There is still no cut- and-dried answer to the question of whether we are looking at the same anti-Semitism from which Jews have suffered throughout generations, or a new brand.
By Tsilla Hershco
"Beshem Ha'akher: Hirhurim Al Antishemiut Shebapetakh" ("Au nom de l'autre: Reflexions sur l'antisemitisme qui vient") by Alain Finkielkraut, translated from the French by Shlomit Haran, Shalem, 36 pages, NIS 34.50
Anti-Semitism in Europe, and France in particular, is a hot topic that never seems to leave the headlines. Scores, if not hundreds, of broadcasts and media reports in Israel and around the world have poked and probed the issue from every possible angle. French President Jacque Chirac is adamant that France, the first country to grant the Jews equal rights, is not anti-Semitic, and French officials claim that anti-Semitism is on the decline. But a report published at the end of March by the European Monitoring Center on Racism and Xenophobia in Vienna, a body funded by the European Union, points to a worrying rise in anti-Semitic incidents in Europe. According to this report, the greatest increase has been in France - a rise of 503 percent from 2001 to 2002 ("EU anti-Semitism report called `misleading,'" Haaretz, April 1).
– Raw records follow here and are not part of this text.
(* ===== verification/Challenge.v ===== *)
(** * Challenge: pure rules of the auth challenge and of the fixed-window rate
    limits ([challenge.rs]) *)

From S2P Require Import Prelude Text Errors Externals Signatures.

Local Open Scope Z_scope.

(** [challenge.rs:13-14 CHALLENGE_TTL_SECS] *)
Definition CHALLENGE_TTL_SECS : Z := 60.

Section Accept.
Context {C : Crypto} {B64 : Base64}.

(** [challenge.rs:24-39 accept_presented] *)
Definition accept_presented (stored : option string) (presented_b64u : string) :
    result ApiError (arr 32) :=
  let? stored := ok_or stored ChallengeExpired in
  let? stored := ok_or (decode_fixed 32 stored) ChallengeExpired in
  let? presented := ok_or (decode_fixed 32 presented_b64u) ChallengeExpired in
  if ct_eq (arr_bytes stored) (arr_bytes presented) then Ok stored else Err ChallengeExpired.

Context {CL : CryptoLaws}.

Lemma accept_presented_Ok stored presented c :
  accept_presented stored presented = Ok c ↔
  ∃ s, stored = Some s ∧ decode_fixed 32 s = Some c ∧ decode_fixed 32 presented = Some c.
Proof.
  unfold accept_presented. split.
  - intros H. result_inv. case_match eqn:E; result_inv.
    apply ct_eq_spec, arr_eq in E. subst. eauto.
  - intros (s & -> & Hs & Hp). rsimpl. rewrite Hs. rsimpl. rewrite Hp. rsimpl.
    by rewrite (proj2 (ct_eq_spec _ _) eq_refl).
Qed.

Lemma accept_presented_Err stored presented e :
  accept_presented stored presented = Err e → e = ChallengeExpired.
Proof. unfold accept_presented. intros H. result_inv; try done. by case_match; result_inv. Qed.
End Accept.

(** [u64::div_ceil]. *)
Definition div_ceil (a b : Z) : Z := (a + b - 1) / b.

(** Seconds until the end of the window of [width] milliseconds holding
    [now_ms]: the [Retry-After] computation shared by both kinds of limits. *)
Definition window_retry (width now_ms : Z) : Z :=
  Z.max (div_ceil (width - now_ms mod width) 1000) 1.

(** [challenge.rs:41-52 rate_limit_decision] *)
Definition rate_limit_decision (count limit now_ms : Z) : result ApiError unit :=
  if count <=? limit then Ok tt
  else Err (RateLimited (window_retry 60000 now_ms)).

(** [challenge.rs:54-57 minute_window] *)
Definition minute_window (now_ms : Z) : Z := now_ms / 60000.

Lemma rate_limit_decision_Ok count limit now u :
  rate_limit_decision count limit now = Ok u ↔ count <= limit.
Proof.
  unfold rate_limit_decision. destruct u, (Z.leb_spec count limit); split; intros; done || lia.
Qed.

(** The delay is the least whole number of seconds after which the clock is in
    a later window. *)
Lemma window_retry_spec width now :
  0 < width → width mod 1000 = 0 →
  let s := window_retry width now in
  1 <= s <= width / 1000 ∧
  now / width < (now + 1000 * s) / width ∧
  (now + 1000 * (s - 1)) / width = now / width.
Proof.
  intros Hw Hm. cbv zeta. unfold window_retry, div_ceil.
  pose proof (Z.mod_pos_bound now width Hw) as Hb.
  pose proof (Z.div_mod now width ltac:(lia)) as Hd.
  pose proof (Z.div_mod width 1000 ltac:(lia)) as Hk. rewrite Hm in Hk.
  set (r := now mod width) in *. set (q := now / width) in *. set (k := width / 1000) in *.
  pose proof (Z.div_mod (width - r + 1000 - 1) 1000 ltac:(lia)) as Hc.
  pose proof (Z.mod_pos_bound (width - r + 1000 - 1) 1000 ltac:(lia)) as Hcb.
  set (s := (width - r + 1000 - 1) / 1000) in *.
  rewrite Z.max_l by lia. split_and!; [lia|lia| |].
  - apply Z.lt_le_trans with (q + 1); [lia|]. apply Z.div_le_lower_bound; lia.
  - symmetry. apply Z.div_unique_pos with (r := r + 1000 * (s - 1)); lia.
Qed.

(** ** Properties *)

(** The per-minute decision lets a call through exactly while the counter
    is within the limit; a refusal is 429 with the least [Retry-After] (1 to 60
    seconds) after which the next window has started. *)
Theorem rate_limit_decision_spec (count limit now : Z) :
  match rate_limit_decision count limit now with
  | Ok _ => count <= limit
  | Err e => limit < count ∧ ∃ s, e = RateLimited s ∧ status_code e = 429 ∧ 1 <= s <= 60 ∧
             minute_window now < minute_window (now + 1000 * s) ∧
             minute_window (now + 1000 * (s - 1)) = minute_window now
  end.
Proof.
  unfold rate_limit_decision. destruct (Z.leb_spec count limit); [done|].
  split; [done|]. eexists. split_and!; [done|done|..];
    destruct (window_retry_spec 60000 now ltac:(lia) eq_refl) as ([? ?] & ? & ?); done.
Qed.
This report has provoked a great hue and cry among the Jewish communities in Europe because the authors refrained from naming the Muslims in Europe and France as the chief perpetrators of anti-Semitic crimes. The 2003 report of Tel Aviv University's Stephen Roth Institute for the Study of Anti-Semitism and Racism also lays the blame on Muslim groups ("Study: EU loathe to admit Muslims are prime source of anti-Semitism," Haaretz, April 19).
With all the debate going on, there is still no cut-and-dried answer to the question of whether we are looking at the same anti-Semitism from which Jews have suffered throughout the generations, or a new brand that has recently emerged, with other causes and characteristics. Is the current wave of anti-Semitism exacerbated by opposition to Israel's policy toward the Palestinians or are anti-Israel policies the outcome of anti-Semitism?
Alain Finkielkraut, one of France's leading intellectuals, offers a brilliant and fascinating analysis of this issue. In his essay, he aims his barbs at the French intellectual elite, "the do-gooders," as the chief culprit in this new round of anti-Semitism. As a philosopher who takes a sober-eyed view of reality, Finkielkraut is aware of the anti-Semitic violence in France today, but he rejects the widespread notion among the Jews that the "old demons" of the Nazi regime have awoken. According to Finkielkraut, these acts have nothing to do with letting down our guard and being less vigilant in our efforts to prevent another Holocaust. The very opposite is true.
Both the United States and Europe are committed to memorializing the Holocaust. But Finkielkraut says that their way of internalizing the lessons of the Holocaust is completely different. The U.S., which perceives the Holocaust as a denial of the basic doctrines and principles of the American people, employs an active policy of fighting its enemies from without. Europe, on the other hand, is fighting the ghosts of its nightmarish past, full of remorse and guilt feelings for crimes that took place on its soil. It responds with obsessive fear and aggressive sloganeering to any racist or fascist incidents that threaten it from within.
Blinkered world
As an example of the way Europe is wrestling with the demons of its past, Finkielkraut cites the demonstrations of May 1, 2002, when masses of Frenchmen went out to the streets to protest the victory of Jean Marie Le Pen in the first round of presidential elections on April 21, 2002. This rally in support of the republic was a euphoric, unifying event for the people of France. They patted themselves on the back for triumphing over the "monsters of the past" and felt that they had made up for the indifference and hatred that engendered one of the darkest eras in the history of Europe.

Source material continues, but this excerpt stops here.